» Your assignment
Whenever the word "exponent" turns up in a line of the data below, copy that line.

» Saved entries

(** The order between a float and an [int] is the order of the numbers
    they denote: CPython's [float_richcompare] compares exactly, without
    converting the integer.  No comparison holds of a NaN. *)
Definition compare_Z (f : float) (z : Z) : option comparison :=
  match f with
  | S754_nan => None
  | S754_infinity s => Some (if s then Lt else Gt)
  | S754_zero _ => Some (0 ?= z)
  | S754_finite s m e =>
      let sm := cond_Zopp s (Zpos m) in
      Some (if 0 <=? e then sm * 2 ^ e ?= z else sm ?= z * 2 ^ (- e))
  end.

Definition ltb_Z (f : float) (z : Z) : bool :=
  match compare_Z f z with Some Lt => true | _ => false end.

Definition leb_Z_l (z : Z) (f : float) : bool :=
  match compare_Z f z with Some (Gt | Eq) => true | _ => false end.

(** The rational number a zero or finite float denotes. *)
Definition to_Q (f : float) : option Q :=
  match f with
  | S754_zero _ => Some 0%Q
  | S754_finite s m e =>
      Some (inject_Z (cond_Zopp s (Zpos m)) * Qpower 2 e)%Q
  | _ => None
  end.

(** *** [float(s)] for a [str] s

    The accepted language is the one of the language reference: optional
    surrounding whitespace, an optional sign, then [inf], [infinity] or
    [nan] in any letter case, or a decimal numeral with an optional
    fraction and exponent whose digit groups may be separated by single
    underscores.  A [str] is modelled with characters below 256; of the
    characters above 127 only the two spaces U+0085 and U+00A0 are
    accepted, as whitespace. *)

Definition code (c : ascii) : N := N_of_ascii c.

Definition is_space (c : ascii) : bool :=
  ((9 <=? code c) && (code c <=? 13) || (code c =? 32))%N.

Definition is_digit (c : ascii) : bool :=
  ((48 <=? code c) && (code c <=? 57))%N.

Definition digit_value (c : ascii) : Z := Z.of_N (code c) - 48.

Definition lower (c : ascii) : ascii :=
  if ((65 <=? code c) && (code c <=? 90))%N
  then ascii_of_N (code c + 32) else c.

Definition fold_space (c : ascii) : ascii :=
  if ((code c =? 133) || (code c =? 160))%N then " "%char else c.

Fixpoint lstrip (s : list ascii) : list ascii :=
  match s with
  | c :: s' => if is_space c then lstrip s' else s
  | [] => []
  end.

Definition strip (s : list ascii) : list ascii :=
  rev (lstrip (rev (lstrip s))).

(** Underscores are allowed only between two digits, and are dropped. *)
Fixpoint drop_underscores (prev : ascii) (s : list ascii)
  : option (list ascii) :=
  match s with
  | [] => if Ascii.eqb prev "_" then None else Some []
  | c :: s' =>
      if Ascii.eqb c "_" then
        if is_digit prev then drop_underscores c s' else None
      else if Ascii.eqb prev "_" && negb (is_digit c) then None
      else option_map (cons c) (drop_underscores c s')
  end.

(** [digits acc n s]: the longest run of digits at the head of [s],
    appended to the numeral [acc]; [n] counts them. *)
Fixpoint digits (acc n : Z) (s : list ascii) : Z * Z * list ascii :=
  match s with
  | c :: s' =>
      if is_digit c then digits (10 * acc + digit_value c) (n + 1) s'
      else (acc, n, s)
  | [] => (acc, n, [])
  end.

Definition split_sign (s : list ascii) : bool * list ascii :=
  match s with
  | c :: s' =>
      if Ascii.eqb c "-" then (true, s')
      else if Ascii.eqb c "+" then (false, s')
      else (false, s)
  | [] => (false, [])
  end.

(** The exponent part, [e] or [E], an optional sign and at least one
    digit; [None] when what follows the mantissa is anything else. *)
Definition exponent (s : list ascii) : option Z :=
  match s with
  | [] => Some 0
  | c :: s' =>
      if Ascii.eqb (lower c) "e" then
        let '(neg, s'') := split_sign s' in
        match digits 0 0 s'' with
        | (x, n, []) => if 0 <? n then Some (cond_Zopp neg x) else None
        | _ => None
        end
      else None
  end.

» Problem solution
    fraction and exponent whose digit groups may be separated by single
(** The exponent part, [e] or [E], an optional sign and at least one
Definition exponent (s : list ascii) : option Z :=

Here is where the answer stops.